> **AIM OF THE EXERCISE**
From the data below, copy exactly the lines that lie between the one holding "sent <- get_nb_tx_pkts None ;;" and the one holding "Definition valid_capacity (capacity", including both, and nothing more.

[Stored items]
■ ■ ■ ■

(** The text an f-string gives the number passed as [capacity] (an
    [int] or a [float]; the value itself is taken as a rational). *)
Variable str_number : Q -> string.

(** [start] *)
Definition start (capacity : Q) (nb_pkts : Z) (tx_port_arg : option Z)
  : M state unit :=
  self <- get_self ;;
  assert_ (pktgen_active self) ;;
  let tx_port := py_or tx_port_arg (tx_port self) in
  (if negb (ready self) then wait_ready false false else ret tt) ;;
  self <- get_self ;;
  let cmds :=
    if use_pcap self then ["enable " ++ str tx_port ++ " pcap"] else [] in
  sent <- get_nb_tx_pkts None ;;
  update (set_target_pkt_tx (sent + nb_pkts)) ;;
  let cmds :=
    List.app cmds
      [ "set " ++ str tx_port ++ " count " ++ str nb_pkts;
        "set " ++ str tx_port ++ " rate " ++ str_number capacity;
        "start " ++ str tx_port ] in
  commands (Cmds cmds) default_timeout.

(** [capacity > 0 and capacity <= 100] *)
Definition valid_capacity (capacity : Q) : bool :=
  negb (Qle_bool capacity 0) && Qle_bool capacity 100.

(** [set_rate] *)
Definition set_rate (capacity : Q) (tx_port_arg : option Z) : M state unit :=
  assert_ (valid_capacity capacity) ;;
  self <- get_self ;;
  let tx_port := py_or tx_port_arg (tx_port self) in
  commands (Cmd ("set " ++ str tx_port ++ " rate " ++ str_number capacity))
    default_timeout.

■ ■ ■ ■

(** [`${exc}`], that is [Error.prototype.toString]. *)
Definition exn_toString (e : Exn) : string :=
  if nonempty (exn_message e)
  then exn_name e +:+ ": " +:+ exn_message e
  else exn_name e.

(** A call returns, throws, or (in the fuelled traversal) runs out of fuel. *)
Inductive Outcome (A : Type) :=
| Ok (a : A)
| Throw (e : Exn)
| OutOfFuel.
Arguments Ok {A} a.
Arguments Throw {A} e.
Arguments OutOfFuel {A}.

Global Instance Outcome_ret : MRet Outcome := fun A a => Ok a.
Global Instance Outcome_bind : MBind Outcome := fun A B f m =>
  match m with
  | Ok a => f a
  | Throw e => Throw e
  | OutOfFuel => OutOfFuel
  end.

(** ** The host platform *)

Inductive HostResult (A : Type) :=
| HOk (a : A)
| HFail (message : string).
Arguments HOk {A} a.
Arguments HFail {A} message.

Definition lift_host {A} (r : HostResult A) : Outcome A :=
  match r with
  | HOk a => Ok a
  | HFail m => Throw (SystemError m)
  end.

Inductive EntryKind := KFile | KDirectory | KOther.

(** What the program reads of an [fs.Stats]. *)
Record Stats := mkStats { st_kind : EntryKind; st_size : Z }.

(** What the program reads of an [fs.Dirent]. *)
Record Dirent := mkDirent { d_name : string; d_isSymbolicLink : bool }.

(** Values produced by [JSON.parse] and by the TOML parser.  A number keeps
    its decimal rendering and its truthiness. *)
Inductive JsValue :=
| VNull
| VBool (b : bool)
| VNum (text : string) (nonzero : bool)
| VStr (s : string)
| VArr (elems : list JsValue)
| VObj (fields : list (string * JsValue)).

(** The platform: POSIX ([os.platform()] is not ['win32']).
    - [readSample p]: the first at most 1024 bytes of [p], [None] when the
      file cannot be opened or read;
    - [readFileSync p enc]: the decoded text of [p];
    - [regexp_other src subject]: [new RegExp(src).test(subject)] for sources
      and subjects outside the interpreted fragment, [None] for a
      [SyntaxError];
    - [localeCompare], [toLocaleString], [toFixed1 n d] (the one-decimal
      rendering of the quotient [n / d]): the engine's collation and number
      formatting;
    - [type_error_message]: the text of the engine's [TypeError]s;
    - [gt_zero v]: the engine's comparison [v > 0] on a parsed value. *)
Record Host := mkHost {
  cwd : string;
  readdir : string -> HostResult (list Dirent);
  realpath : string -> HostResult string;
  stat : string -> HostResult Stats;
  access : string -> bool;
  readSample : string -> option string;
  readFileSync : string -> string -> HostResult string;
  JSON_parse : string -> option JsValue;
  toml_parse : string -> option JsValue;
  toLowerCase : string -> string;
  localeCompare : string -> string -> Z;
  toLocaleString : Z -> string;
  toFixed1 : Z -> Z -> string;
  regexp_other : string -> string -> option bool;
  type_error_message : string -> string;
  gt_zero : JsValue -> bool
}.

■ ■ ■ ■

> **WRITTEN SOLUTION**
  sent <- get_nb_tx_pkts None ;;
  update (set_target_pkt_tx (sent + nb_pkts)) ;;
  let cmds :=
    List.app cmds
      [ "set " ++ str tx_port ++ " count " ++ str nb_pkts;
        "set " ++ str tx_port ++ " rate " ++ str_number capacity;
        "start " ++ str tx_port ] in
  commands (Cmds cmds) default_timeout.

(** [capacity > 0 and capacity <= 100] *)
Definition valid_capacity (capacity : Q) : bool :=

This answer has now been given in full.